The matching/fallback chain ignores `unit` — it's exposed for visibility so
you can warn or branch in your own code. Two `lookup()` calls for the same
country may legitimately return different units depending on which tier
matched (per-country, OECD, or OWID).

**Methodology gap on bare-country queries.** Per-country files never ship a
country-level row — by design, bare-country queries (no zipcode/city/region)
always resolve via the worldwide OECD/OWID fallback, whose `unit` is
`equivalised_household` (OECD) or `per_capita` (OWID).
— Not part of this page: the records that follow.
(* ===== verification/SmiText.v ===== *)
(** * Texts of the switch core: [rtl8366_smi.c]

    The handlers that print into [smi->buf]: two attributes (the counters of
    a port, a line on a VLAN) and the debugfs files; and the rest of the file:
    the registration of the PHY bus, the debugfs files and the probe.  What a
    handler leaves is the length it hands on with the buffer, and what is in
    the buffer.  The C library's formats are those of [Text]. *)

From S2P Require Import Prelude Text CMonad SmiWire SmiCore Regs.

Definition EPROBE_DEFER : Z := 517.
Definition RTL8366_VLAN4K_PAGE_SIZE : Z := 64.
Definition RTL8366_VLAN4K_NUM_PAGES : Z := 4096 / RTL8366_VLAN4K_PAGE_SIZE.

(** ** Printing

    [len] and the characters in the buffer of 4096 bytes, without the NUL. *)

Definition sizeof_buf : Z := 4096.

Record out := Out { o_len : Z; o_buf : string }.

Definition start : out := Out 0 EmptyString.

(** [len += snprintf(buf + len, sizeof(smi->buf) - len, ...)]: what does not
    fit is cut, with room for a NUL, but counted; with [len] past the end the
    size wraps to one the kernel refuses, and nothing is printed. *)
Definition emit (text : string) (o : out) : out :=
  let size := sizeof_buf - o_len o in
  if size <? 0 then o
  else Out (o_len o + Z.of_nat (String.length text)) (o_buf o +:+ String.substring 0 (Z.to_nat (size - 1)) text).

Definition hex4 (x : Z) : string := "0x" +:+ hex_padded 4 x.

Section Texts.
Context {W : Type} {O : SmiOps W} {C : ChipOps W}.
(** What the local structures hold that a failed read leaves as they are. *)
Variable vlanmc0 : vlan_mc.
Variable vlan4k0 : vlan_4k.

(** [for (i = 0; i < n; i++)] around prints. *)
Definition print_each (n : Z) (o : out) (body : Z -> out -> M (smi W) out) : M (smi W) out :=
  loop_acc (Z.to_nat n) 0 o body.

Definition rtl8366_read_debugfs_vlan_mc : M (smi W) out :=
  let o := emit (pad_left 2 "id" +:+ " " +:+ pad_left 6 "vid" +:+ " " +:+ pad_left 4 "prio" +:+ " " +:+
    pad_left 6 "member" +:+ " " +:+ pad_left 6 "untag" +:+ " " +:+ pad_left 3 "fid" +:+ newline) start in
  print_each num_vlan_mc o (fun i o =>
    vlanmc <- unchecked vlanmc0 (ops (get_vlan_mc i)) ;;
    ret (emit (pad_left 2 (decimal i) +:+ " " +:+ pad_left 6 (decimal (mc_vid vlanmc)) +:+ " " +:+
      pad_left 4 (decimal (mc_priority vlanmc)) +:+ " " +:+ hex4 (mc_member vlanmc) +:+ " " +:+
      hex4 (mc_untag vlanmc) +:+ " " +:+ pad_left 3 (decimal (mc_fid vlanmc)) +:+ newline) o)).

Definition rtl8366_read_debugfs_vlan_4k (dbg_vlan_4k_page : Z) : M (smi W) out :=
  if RTL8366_VLAN4K_NUM_PAGES <=? dbg_vlan_4k_page then
    ret (emit ("invalid page: " +:+ decimal dbg_vlan_4k_page +:+ newline) start)
  else
    let o := emit (pad_left 4 "vid" +:+ " " +:+ pad_left 6 "member" +:+ " " +:+ pad_left 6 "untag" +:+ " " +:+
      pad_left 3 "fid" +:+ newline) start in
    let offset := RTL8366_VLAN4K_PAGE_SIZE * dbg_vlan_4k_page in
    print_each RTL8366_VLAN4K_PAGE_SIZE o (fun i o =>
      vlan4k <- unchecked vlan4k0 (ops (get_vlan_4k (offset + i))) ;;
      ret (emit (pad_left 4 (decimal (v4_vid vlan4k)) +:+ " " +:+ hex4 (v4_member vlan4k) +:+ " " +:+
        hex4 (v4_untag vlan4k) +:+ " " +:+ pad_left 3 (decimal (v4_fid vlan4k)) +:+ newline) o)).

Definition rtl8366_read_debugfs_pvid : M (smi W) out :=
  let o := emit (pad_left 4 "port" +:+ " " +:+ pad_left 4 "pvid" +:+ newline) start in
  print_each num_ports o (fun i o =>
    pvid <- catch (rtl8366_get_pvid i) ;;
    ret (match pvid with
         | Err _ => emit (pad_left 4 (decimal i) +:+ " error" +:+ newline) o
         | Ok pvid => emit (pad_left 4 (decimal i) +:+ " " +:+ pad_left 4 (decimal pvid) +:+ newline) o
         end)).

Definition rtl8366_read_debugfs_reg `{RegBus W} (dbg_reg : Z) : M (smi W) out :=
  t <- catch (ops (rd dbg_reg)) ;;
  ret (match t with
       | Err _ => emit ("Read failed (reg: " +:+ hex4 dbg_reg +:+ ")" +:+ newline) start
       | Ok t => emit ("reg = " +:+ hex4 dbg_reg +:+ ", val = " +:+ hex4 t +:+ newline) start
       end).

(** [user]: the bytes [copy_from_user] copies, if it succeeds. *)
Definition rtl8366_write_debugfs_reg `{RegBus W} (kstrtoul : string -> res Z) (dbg_reg : Z)
    (user : option string) (count : Z) : M (smi W) Z :=
  match user with
  | None => fail EFAULT
  | Some buf =>
      let n := String.length buf in
      let buf := if (0 <? Z.of_nat n) && (String.substring (n - 1) 1 buf =? newline)%string
                 then String.substring 0 (n - 1) buf else buf in
      match kstrtoul buf with
      | Err _ => ret count
      | Ok data => unchecked tt (ops (wr dbg_reg (u32 data))) ;; ret count
      end
  end.

(** One line of the table of counters. *)
Definition print_mib_line (i : Z) (name : string) (o : out) : M (smi W) out :=
  o <- print_each num_ports (emit (pad_right 36 name +:+ " ") o) (fun j o =>
    counter <- catch (ops (get_mib_counter i j)) ;;
    ret (match counter with
         | Ok counter => emit (pad_left 12 (decimal counter) +:+ " ") o
         | Err _ => emit (pad_left 12 "error" +:+ " ") o
         end)) ;;
  ret (emit newline o).

(** [smi->mib_counters] is an argument. *)
Fixpoint print_mib_lines (i : Z) (counters : list rtl8366_mib_counter) (o : out) : M (smi W) out :=
  match counters with
  | [] => ret o
  | c :: counters' =>
      o <- print_mib_line i (mib_name c) o ;;
      print_mib_lines (i + 1) counters' o
  end.

(** [port_buf] holds nine characters. *)
Definition rtl8366_read_debugfs_mibs (counters : list rtl8366_mib_counter) : M (smi W) out :=
  let o := emit (pad_right 36 "Counter") start in
  o <- print_each num_ports o (fun i o =>
    ret (emit (" " +:+ pad_left 12 (String.substring 0 9 ("Port " +:+ decimal i))) o)) ;;
  print_mib_lines 0 counters (emit newline o).

Fixpoint print_port_mibs (i port : Z) (counters : list rtl8366_mib_counter) (o : out) : M (smi W) out :=
  match counters with
  | [] => ret o
  | c :: counters' =>
      let o := emit (pad_right 36 (mib_name c) +:+ ": ") o in
      counter <- catch (ops (get_mib_counter i port)) ;;
      print_port_mibs (i + 1) port counters'
        (match counter with
         | Ok counter => emit (decimal counter +:+ newline) o
         | Err _ => emit ("error" +:+ newline) o
         end)
  end.

Definition rtl8366_sw_get_port_mib (counters : list rtl8366_mib_counter) (port_vlan : Z) : M (smi W) out :=
  if num_ports <=? u32 port_vlan then fail EINVAL else
  print_port_mibs 0 port_vlan counters (emit ("Port " +:+ decimal port_vlan +:+ " MIB counters" +:+ newline) start).

Definition rtl8366_sw_get_vlan_info (port_vlan : Z) : M (smi W) out :=
  valid <- vlan_is_valid port_vlan ;;
  if negb valid then fail EINVAL else
  vlan4k <- ops (get_vlan_4k port_vlan) ;;
  let o := emit ("VLAN " +:+ decimal (v4_vid vlan4k) +:+ ": Ports: '") start in
  o <- print_each num_ports o (fun i o =>
    ret (if negb (cbool (Z.land (v4_member vlan4k) (BIT i))) then o
         else emit (decimal i +:+ (if cbool (Z.land (v4_untag vlan4k) (BIT i)) then "" else "t")) o)) ;;
  ret (emit ("', members=" +:+ hex_padded 4 (v4_member vlan4k) +:+ ", untag=" +:+ hex_padded 4 (v4_untag vlan4k) +:+
    ", fid=" +:+ decimal (v4_fid vlan4k)) o).
End Texts.

(** ** Registration *)

(** The PHY bus of the driver. *)
Record mii := Mii { mii_allocated : bool; mii_registered : bool }.

(** [alloc]: [mdiobus_alloc] succeeds; [register]: the result of registering
    the bus, with or without a node of its own. *)
Definition rtl8366_smi_mii_init (alloc : bool) (register : Z) : M mii unit :=
  if negb alloc then fail ENOMEM else
  modify (fun _ => Mii true false) ;;
  if cbool register then
    modify (fun _ => Mii false false) ;; (fun m => (Err register, m))
  else modify (fun _ => Mii true true).

Definition rtl8366_smi_mii_cleanup : M mii unit := modify (fun _ => Mii false false).

(** The files that are created: all up to the first that cannot be. *)
Definition debugfs_files : list string := ["reg"; "val"; "vlan_mc"; "vlan_4k_page"; "vlan_4k"; "pvid"; "mibs"].
Definition rtl8366_debugfs_init (root : bool) (create : string -> bool) : list string :=
  let fix go (files : list string) : list string :=
    match files with
    | [] => []
    | f :: files' => if create f then f :: go files' else []
    end in
  if root then go debugfs_files else [].

(** How the chip is reached. *)
Inductive smi_config :=
| OnMdio (phy_id : Z)
| OnGpio (hw_reset : bool).

(** [mdio_node]: the node of the bus, if there is one, and whether its bus is
    there yet; [phy_id]: the property; the errors of getting the lines, 0 for
    none; [reset]: there is a reset control. *)
Definition rtl8366_smi_probe_of (mdio_node : option bool) (phy_id : option Z) (sck sda : Z) (reset : bool) :
    res smi_config :=
  match mdio_node with
  | Some true => Ok (OnMdio (match phy_id with Some id => id | None => MDC_REALTEK_PHY_ADDR end))
  | Some false => Err (- EPROBE_DEFER)
  | None => if cbool sck then Err sck else if cbool sda then Err sda else Ok (OnGpio reset)
  end.

(** [None] is the null pointer. *)
Definition rtl8366_smi_probe (alloc : bool) (mdio_node : option bool) (phy_id : option Z) (sck sda : Z) (reset : bool) :
    option (res smi_config) :=
  if negb alloc then None else Some (rtl8366_smi_probe_of mdio_node phy_id sck sda reset).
That differs from the
per-country sources, which mostly use raw `household`. So
`lookup(country='US', zipcode='10001').unit == 'household'` but
`lookup(country='US').unit == 'equivalised_household'` — same country, two
different methodologies. Check `result.unit` if that matters to you, or use
`Client(fallback=False)` to disable the worldwide tier.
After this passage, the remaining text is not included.